Photo by Travis Anderson
Minnesota Opera president Kevin Smith (left) and artistic director Dale Johnson amid scenery for this month’s world premiere of The Grapes of Wrath.
The Minnesota Opera presents the world premiere of The Grapes of Wrath.
February 2007
By William Randall Beard
“This is what you live for,” says Minnesota Opera artistic director Dale Johnson, referring to this month’s world premiere of The Grapes of Wrath, co-commissioned by the Utah Opera. Composer Ricky Ian Gordon is not yet a household name, but the opera, based on John Steinbeck’s classic novel, is creating an unusual amount of buzz.

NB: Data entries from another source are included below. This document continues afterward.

Lemma set_x_bounds_history_witness :
  exists h' v',
    GraphView.set_x_bounds 1 2 0 (scenario_heap, scenario_view) = Ok (h', v') /\
    ((GraphView.history scenario_view = [] \/
      exists p q, last (GraphView.history scenario_view) = Some (p, q) /\ ~ (p == 1 /\ q == 2)) ->
     GraphView.history v' = GraphView.history scenario_view ++ [(1, 2)] /\
     GraphView.history_position v' = (Z.of_nat (length (GraphView.history v')) - 1)%Z) /\
    ((exists p q, last (GraphView.history scenario_view) = Some (p, q) /\ p == 1 /\ q == 2) ->
     GraphView.history v' = GraphView.history scenario_view /\
     GraphView.history_position v' = GraphView.history_position scenario_view).
Proof.
  apply (set_x_bounds_history 1 2 0%Z scenario_heap scenario_view).
  exact scenario_closed.
Defined.

(** ** Back and forward *)

(** A step of the cursor re-applies the entry under it to every graph of
    the view; the history itself is not touched. *)
Lemma on_back_settled (a b : Q) (h : heap) (v : GraphView.t) :
  heap_closed h v -> display_settled h v ->
  (0 < GraphView.history_position v)%Z ->
  py_index (GraphView.history v) (GraphView.history_position v - 1) = Ok (a, b) ->
  exists h',
    GraphView._on_back (h, v)
    = Ok (h', GraphView.with_history (GraphView.history v) (GraphView.history_position v - 1) v) /\
    bounds_applied a b (GraphView.graphs v) h h'.
Proof.
  intros Hclosed Hset Hpos Hidx. unfold GraphView._on_back.
  apply Z.ltb_lt in Hpos. rewrite Hpos.
  change (GraphView.history (GraphView.with_history _ _ v)) with (GraphView.history v).
  change (GraphView.graphs (GraphView.with_history _ _ v)) with (GraphView.graphs v).
  rewrite Hidx. cbn [bind].
  destruct (apply_x_bounds_spec a b (GraphView.graphs v) h (proj1 Hclosed)) as (h' & -> & Happ).
  cbn [bind]. exists h'. split; [| exact Happ].
  apply update_display_settled.
  - apply (heap_closed_same_dom h h' v); auto.
    intros r. apply (bounds_applied_is_Some a b _ h h' r Happ).
  - apply (display_settled_applied a b (GraphView.graphs v) h h' v); auto.
Qed.

Lemma on_forward_settled (a b : Q) (h : heap) (v : GraphView.t) :
  heap_closed h v -> display_settled h v ->
  (GraphView.history_position v < Z.of_nat (length (GraphView.history v)) - 1)%Z ->
  py_index (GraphView.history v) (GraphView.history_position v + 1) = Ok (a, b) ->
  exists h',
    GraphView._on_forward (h, v)
    = Ok (h', GraphView.with_history (GraphView.history v) (GraphView.history_position v + 1) v) /\
    bounds_applied a b (GraphView.graphs v) h h'.
Proof.
  intros Hclosed Hset Hpos Hidx. unfold GraphView._on_forward.
  apply Z.ltb_lt in Hpos. rewrite Hpos.
  change (GraphView.history (GraphView.with_history _ _ v)) with (GraphView.history v).
  change (GraphView.graphs (GraphView.with_history _ _ v)) with (GraphView.graphs v).
  rewrite Hidx. cbn [bind].
  destruct (apply_x_bounds_spec a b (GraphView.graphs v) h (proj1 Hclosed)) as (h' & -> & Happ).
  cbn [bind]. exists h'. split; [| exact Happ].
  apply update_display_settled.
  - apply (heap_closed_same_dom h h' v); auto.
    intros r. apply (bounds_applied_is_Some a b _ h h' r Happ).
  - apply (display_settled_applied a b (GraphView.graphs v) h h' v); auto.
Qed.

Lemma fresh_init (ttl : string) : fresh (GraphView.init ttl).
Proof. repeat split. Qed.

Lemma fresh_add_graph (graph : loc) (group : Z) (h h' : heap) (v v' : GraphView.t) :
  fresh v -> GraphView.add_graph graph group (h, v) = Ok (h', v') -> fresh v'.
Proof.
  unfold GraphView.add_graph. intros Hf. destruct (deref h graph); [| discriminate].
  cbn [bind]. intros [= <- <-]. exact Hf.
Qed.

There is little cachet in repeat engagements, so typically a new opera premieres and then disappears. This time, though, after a world premiere here and a run in Salt Lake City, the production travels to Pittsburgh and then Houston, which is particularly notable considering that the Houston Grand Opera has produced more new work than any other opera company in the nation.
“It’s about finding a hit show,” says Kevin Smith, the Minnesota Opera’s president of twenty years. “We tried a lot of things and feel like we found the right combination of subject and composer and librettist to take Minnesota Opera to the next level.”
A world premiere is a major undertaking, and the Minnesota Opera has a lot more than its reputation riding on this one. An opera usually costs around $1 million to produce. Commissioning fees, workshop expenses, and dramaturgical support for a new opera add more than $800,000 to that. Smith expects the final total to approach $1.9 million. When asked why the Minnesota Opera does it—taking on all the extra work, expense, and risk—Smith admits there isn’t a logical reason.
“It’s all about the creative impulse,” says Johnson. “Recreating and interpreting work is wonderful, but this is why we’re artists. It’s why Kevin and I work here.”
“And from an institutional point of view, as a community provider of this art form, we have a responsibility,” Smith says.
“After 400 years, opera still is a vital art form,” Johnson says. “Look at Green Day’s American Idiot album or My Chemical Romance’s The Black Parade. They’re both very operatic. Telling a big, epic story with music is an expression of our humanity.”
The Grapes of Wrath is that kind of “big, epic story.” It follows the Joad family who, in Depression-era America, is driven out of Oklahoma by poverty and the Dust Bowl and struggles to survive. How the opera came into existence is something of its own epic. Even acquiring the rights from the publisher to adapt the book took several years.